Жёлтый, болезненный, дрожащий — лампа мерцала, как свеча на сквозняке, отбрасывая пляшущие тени по углам. Виктор выдохнул — резко, судорожно, как человек, который только что вынырнул из ледяной воды.

Он посмотрел в зеркало.

Там было нормальное лицо. Его лицо. Знакомые морщинки-лучики у глаз, которые когда-то называли обаятельными, а теперь они говорили только об усталости и о том, что он слишком много времени проводит перед экраном без солнцезащитных очков. Та же недельная щетина. Та же бледная кожа офисного планктона, никогда не видевшая нормального загара.

Виктор выдавил из себя что-то похожее на смешок. Короткий, нервный, чуть истеричный.

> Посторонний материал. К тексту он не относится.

(* ===== verification/CFormat.v ===== *)
(** * CFormat: C strings and the conversions of printf and scanf the sources use

    A C string is the list of its bytes before the NUL.  [fmt_d], [fmt_u], [fmt_x] are
    what %d, %u / %llu and %lx print; [snprintf_cut] is the truncation of snprintf;
    [sscanf_d] is sscanf(s, "%d"), with the saturation of strtol and the conversion to int
    that glibc does. *)

From S2P Require Import Prelude CInt.

Abbreviation bytes := (list Z).

(** The bytes of a string literal. *)
Fixpoint str (s : string) : bytes :=
  match s with
  | EmptyString => []
  | String c s' => Z.of_nat (Ascii.nat_of_ascii c) :: str s'
  end.

(** ** Digits *)

(** Least significant digit first; [fuel] bounds their number. *)
Fixpoint digits (base : Z) (fuel : nat) (n : Z) : list Z :=
  match fuel with
  | O => []
  | S f => n mod base :: (if n / base =? 0 then [] else digits base f (n / base))
  end.
Fixpoint digits_value (base : Z) (ds : list Z) : Z :=
  match ds with
  | [] => 0
  | d :: ds' => d + base * digits_value base ds'
  end.

Definition digit_char (d : Z) : Z := if d <? 10 then 48 + d else 87 + d.

(** 64-bit values have at most 20 decimal and 16 hexadecimal digits. *)
Definition fmt_u (n : Z) : bytes := reverse (digit_char <$> digits 10 20 n).
Definition fmt_x (n : Z) : bytes := reverse (digit_char <$> digits 16 16 n).
Definition fmt_d (n : Z) : bytes := if n <? 0 then 45 :: fmt_u (- n) else fmt_u n.

(** What snprintf(dst, size, ...) leaves in [dst] of the string [s] it would print. *)
Definition snprintf_cut (size : nat) (s : bytes) : bytes := take (size - 1) s.

Section digits.
Context (base : Z) (Hbase : 2 ≤ base).

Lemma div_lt_pow n k : 0 ≤ n < base ^ Z.of_nat (S k) → 0 ≤ n / base < base ^ Z.of_nat k.
Proof using Hbase.
  rewrite Nat2Z.inj_succ, Z.pow_succ_r by lia. intros Hn.
  split; [apply Z.div_pos; lia|]. apply Z.div_lt_upper_bound; lia.
Qed.

Lemma digits_value_digits fuel n :
  0 ≤ n < base ^ Z.of_nat fuel → digits_value base (digits base fuel n) = n.
Proof using Hbase.
  revert n. induction fuel as [|f IH]; intros n Hn; [simpl in Hn; simpl; lia|].
  pose proof (div_lt_pow n f Hn) as Hd. pose proof (Z.div_mod n base ltac:(lia)) as Hdm.
  cbn [digits]. case_match eqn:E; cbn [digits_value]; [lia|]. rewrite IH by done. lia.
Qed.

Lemma digits_range fuel n : Forall (λ d, 0 ≤ d < base) (digits base fuel n).
Proof using Hbase.
  revert n. induction fuel as [|f IH]; intros n; cbn [digits]; constructor.
  - apply Z.mod_pos_bound. lia.
  - case_match; [constructor|apply IH].
Qed.

Lemma length_digits fuel k n :
  (1 ≤ k)%nat → 0 ≤ n < base ^ Z.of_nat k → (length (digits base fuel n) ≤ k)%nat.
Proof using Hbase.
  revert k n. induction fuel as [|f IH]; intros k n Hk Hn; cbn [digits length]; [lia|].
  case_match eqn:E; [cbn; lia|]. destruct k as [|[|k]]; [lia| |].
  - rewrite Z.pow_1_r in Hn. rewrite Z.div_small in E by lia. done.
  - specialize (IH (S k) (n / base) ltac:(lia) (div_lt_pow _ _ Hn)). lia.
Qed.

Lemma digits_nonempty fuel n : fuel ≠ O → digits base fuel n ≠ [].
Proof using Type. by destruct fuel. Qed.
End digits.

Definition decimal_char (c : Z) : Prop := 48 ≤ c ≤ 57.

Lemma digit_char_inj d1 d2 :
  0 ≤ d1 < 36 → 0 ≤ d2 < 36 → digit_char d1 = digit_char d2 → d1 = d2.
Proof. unfold digit_char. intros. repeat case_match; lia. Qed.

Lemma digit_chars_inj (l1 l2 : list Z) :
  Forall (λ d, 0 ≤ d < 36) l1 → Forall (λ d, 0 ≤ d < 36) l2 →
  digit_char <$> l1 = digit_char <$> l2 → l1 = l2.
Proof.
  intros H1. revert l2. induction H1 as [|d1 l1 Hd1 _ IH]; intros [|d2 l2] H2; cbn; try done.
  inversion_clear H2. intros [= Hd Hl]. f_equal; [by apply digit_char_inj|by apply IH].
Qed.

Lemma digits_base_range base fuel n :
  2 ≤ base ≤ 36 → Forall (λ d, 0 ≤ d < 36) (digits base fuel n).
Proof. intros Hb. eapply Forall_impl; [apply digits_range; lia|]. cbn. lia. Qed.

Lemma fmt_base_inj base fuel n1 n2 :
  2 ≤ base ≤ 36 → 0 ≤ n1 < base ^ Z.of_nat fuel → 0 ≤ n2 < base ^ Z.of_nat fuel →
  reverse (digit_char <$> digits base fuel n1) = reverse (digit_char <$> digits base fuel n2) →
  n1 = n2.
Proof.
  intros Hb H1 H2 E%(inj reverse)%digit_chars_inj; try by apply digits_base_range.
  rewrite <- (digits_value_digits base ltac:(lia) fuel n1 H1), E.
  apply digits_value_digits; [lia|done].
Qed.

Lemma fmt_u_decimal n : Forall decimal_char (fmt_u n).
Proof.
  apply Forall_reverse, Forall_fmap. eapply Forall_impl; [apply digits_range; lia|].
  unfold decimal_char, digit_char. cbn. intros d Hd. case_match; lia.
Qed.

Lemma fmt_u_nonempty n : fmt_u n ≠ [].
Proof.
  unfold fmt_u. intros E%(f_equal length). rewrite length_reverse, length_fmap in E. done.
Qed.

Lemma length_fmt_u n k : (1 ≤ k)%nat → 0 ≤ n < 10 ^ Z.of_nat k → (length (fmt_u n) ≤ k)%nat.
Proof.
  intros Hk Hn. unfold fmt_u. rewrite length_reverse, length_fmap. by apply length_digits.
Qed.

Lemma fmt_u_inj n1 n2 : in_u64 n1 → in_u64 n2 → fmt_u n1 = fmt_u n2 → n1 = n2.
Proof. unfold in_u64. intros ??. apply fmt_base_inj; cbn; lia. Qed.

Lemma fmt_x_inj n1 n2 : in_u64 n1 → in_u64 n2 → fmt_x n1 = fmt_x n2 → n1 = n2.
Proof. unfold in_u64. intros ??. apply fmt_base_inj; cbn; lia. Qed.

(** An int prints in at most 11 characters, a non-negative one in at most 10. *)
Lemma length_fmt_d n : in_s32 n → (length (fmt_d n) ≤ 11)%nat.
Proof.
  unfold in_s32, INT_MIN, INT_MAX, fmt_d. intros Hn. case_match; cbn [length].
  - pose proof (length_fmt_u (- n) 10 ltac:(lia) ltac:(cbn; lia)). lia.
  - pose proof (length_fmt_u n 10 ltac:(lia) ltac:(cbn; lia)). lia.
Qed.

Lemma fmt_d_nonneg n : 0 ≤ n → fmt_d n = fmt_u n.
Proof. intros. unfold fmt_d. case_match; [lia|done]. Qed.

(** ** sscanf(s, "%d", &x) *)

Definition is_space (c : Z) : bool := (c =? 32) || ((9 <=? c) && (c <=? 13)).
Definition is_digit (c : Z) : bool := (48 <=? c) && (c <=? 57).

Fixpoint skip_spaces (s : bytes) : bytes :=
  match s with
  | c :: s' => if is_space c then skip_spaces s' else s
  | [] => []
  end.

Definition take_digits (s : bytes) : bytes := take_until (λ c, negb (is_digit c)) s.

Definition dec_value (s : bytes) : Z := foldl (λ a c, 10 * a + (c - 48)) 0 s.

(** strtol saturates at the bounds of long. *)
Definition clamp64 (z : Z) : Z := Z.max LLONG_MIN (Z.min LLONG_MAX z).

(** The integer at the front of a string, unbounded; None when there is no digit. *)
Definition scan_int (s : bytes) : option Z :=
  let s := skip_spaces (cstr s) in
  let '(neg, s) :=
    match s with
    | 45 :: s' => (true, s')
    | 43 :: s' => (false, s')
    | _ => (false, s)
    end in
  let ds := take_digits s in
  if bool_decide (ds = []) then None
  else Some (if neg : bool then - dec_value ds else dec_value ds).

(** sscanf(s, "%d", &x): the value is converted by strtol and stored in an int. *)
Definition sscanf_d (s : bytes) : option Z := (λ v, s32 (clamp64 v)) <$> scan_int s.

(** strtol(s, NULL, 10): the value and whether errno is set (ERANGE). *)
Definition strtol (s : bytes) : Z * bool :=
  match scan_int s with
  | None => (0, false)
  | Some v => (clamp64 v, negb (bool_decide (in_s64 v)))
  end.

(** atoi(s): the int part of strtol. *)
Definition atoi (s : bytes) : Z := s32 (fst (strtol s)).

(** printf's %-ns: left-justified in a field of width n. *)
Definition pad_right (n : nat) (s : bytes) : bytes := s ++ replicate (n - length s) 32.

Lemma dec_value_app s1 s2 :
  dec_value (s1 ++ s2) = dec_value s1 * 10 ^ Z.of_nat (length s2) + dec_value s2.
Proof.
  unfold dec_value. rewrite foldl_app. generalize (foldl (λ a c, 10 * a + (c - 48)) 0 s1).
  intros a. revert s2 a. refine (rev_ind _ _ _); [cbn; lia|].
  intros c s2 IH a. rewrite !foldl_app, length_app. cbn [foldl length].
  rewrite IH, Nat2Z.inj_add, Z.pow_add_r by lia. cbn. lia.
Qed.

Lemma dec_value_digits ds :
  Forall (λ d, 0 ≤ d < 10) ds → dec_value (reverse (digit_char <$> ds)) = digits_value 10 ds.
Proof.
  induction 1 as [|d ds Hd _ IH]; [done|]. rewrite fmap_cons, reverse_cons, dec_value_app, IH.
  cbn [length digits_value]. unfold dec_value, digit_char. cbn. case_match; lia.
Qed.

Lemma dec_value_fmt_u n : in_u64 n → dec_value (fmt_u n) = n.
Proof.
  unfold in_u64. intros Hn. unfold fmt_u. rewrite dec_value_digits by (apply digits_range; lia).
  apply digits_value_digits; [lia|cbn; lia].
Qed.

Lemma decimal_is_digit c : decimal_char c → is_digit c = true.
Proof. unfold decimal_char, is_digit. lia. Qed.

(** A decimal number scans back, whatever follows it. *)
Lemma scan_fmt_u n rest :
  in_u64 n → Forall (λ c, c ≠ 0) rest →
  match rest with [] => True | c :: _ => is_digit c = false end →
  scan_int (fmt_u n ++ rest) = Some n.
Proof.
  intros Hn Hrest Hstop.
  pose proof (fmt_u_decimal n) as Hdec. pose proof (fmt_u_nonempty n) as Hne.
  assert (cstr (fmt_u n ++ rest) = fmt_u n ++ rest) as Hc.
  { apply take_until_none, Forall_app. split.
    - eapply Forall_impl; [done|]. unfold decimal_char. cbn. lia.
    - eapply Forall_impl; [done|]. cbn. lia. }
  assert (take_digits (fmt_u n ++ rest) = fmt_u n) as Ht.
  { unfold take_digits.
    assert (Forall (λ c, negb (is_digit c) = false) (fmt_u n)) as Hall.
    { eapply Forall_impl; [done|]. cbn. intros c Hd. by rewrite decimal_is_digit. }
    destruct rest as [|c rest]; [rewrite app_nil_r; by apply take_until_none|].
    apply take_until_stop; [done|]. by rewrite Hstop. }
  unfold scan_int. rewrite Hc.
  destruct (fmt_u n) as [|c ds] eqn:E; [done|]. cbn [app] in *.
  inversion_clear Hdec as [|?? Hcd _]. unfold decimal_char in Hcd. cbn [skip_spaces].
  assert (is_space c = false) as -> by (unfold is_space; lia).
  assert (match c :: ds ++ rest with
          | 45 :: s' => (true, s') | 43 :: s' => (false, s')
          | _ => (false, c :: ds ++ rest) end = (false, c :: ds ++ rest)) as ->.
  { destruct (decide (c = 45)); [lia|]. destruct (decide (c = 43)); [lia|].
    repeat case_match; try done; lia. }
  cbv beta iota zeta. by rewrite Ht, bool_decide_false, <- E, dec_value_fmt_u.
Qed.

(** The round trip of %d for the non-negative ints. *)
Lemma sscanf_fmt_d n rest :
  0 ≤ n ≤ INT_MAX → Forall (λ c, c ≠ 0) rest →
  match rest with [] => True | c :: _ => is_digit c = false end →
  sscanf_d (fmt_d n ++ rest) = Some n.
Proof.
  intros Hn Hrest Hstop. unfold INT_MAX in Hn. unfold sscanf_d. rewrite fmt_d_nonneg by lia.
  rewrite scan_fmt_u by (done || (unfold in_u64; lia)). cbn. f_equal.
  unfold clamp64, LLONG_MIN, LLONG_MAX. rewrite s32_small; [lia|].
  unfold in_s32, INT_MIN, INT_MAX. lia.
Qed.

«Просто галлюцинация, — сказал он себе тем внутренним голосом, который всегда включался в критические моменты и звучал как диктор из документального фильма. — Переутомление. Надо выспаться. Меньше пить кофе. И бросить курить. И вообще — взять отпуск. Давно пора».

Он повторил это про себя, как мантру. Три раза. Как учил психолог на тренинге по стрессоустойчивости, который компания проводила два года назад. «Повторение позитивных утверждений перепрограммирует нейронные связи». Виктор тогда посмеивался про себя. Сейчас он был готов повторять что угодно, лишь бы зеркало не начало снова плавиться.

Лифт остановился. Двери с тем же предсмертным скрипом разъехались, открывая вид на холл — дешёвый мраморный кафель, ресепшен с вечно спящей охранницей, стойку с засохшим фикусом в горшке.

Виктор шагнул в холл. И ощутил это. Взгляд. Чужой, отчётливый, физический взгляд, который он почувствовал не глазами — кожей. Там, где заканчиваются волосы и начинается шея, в том месте, которое невозможно почесать, потому что до него не дотянуться, не изогнув руку неестественно.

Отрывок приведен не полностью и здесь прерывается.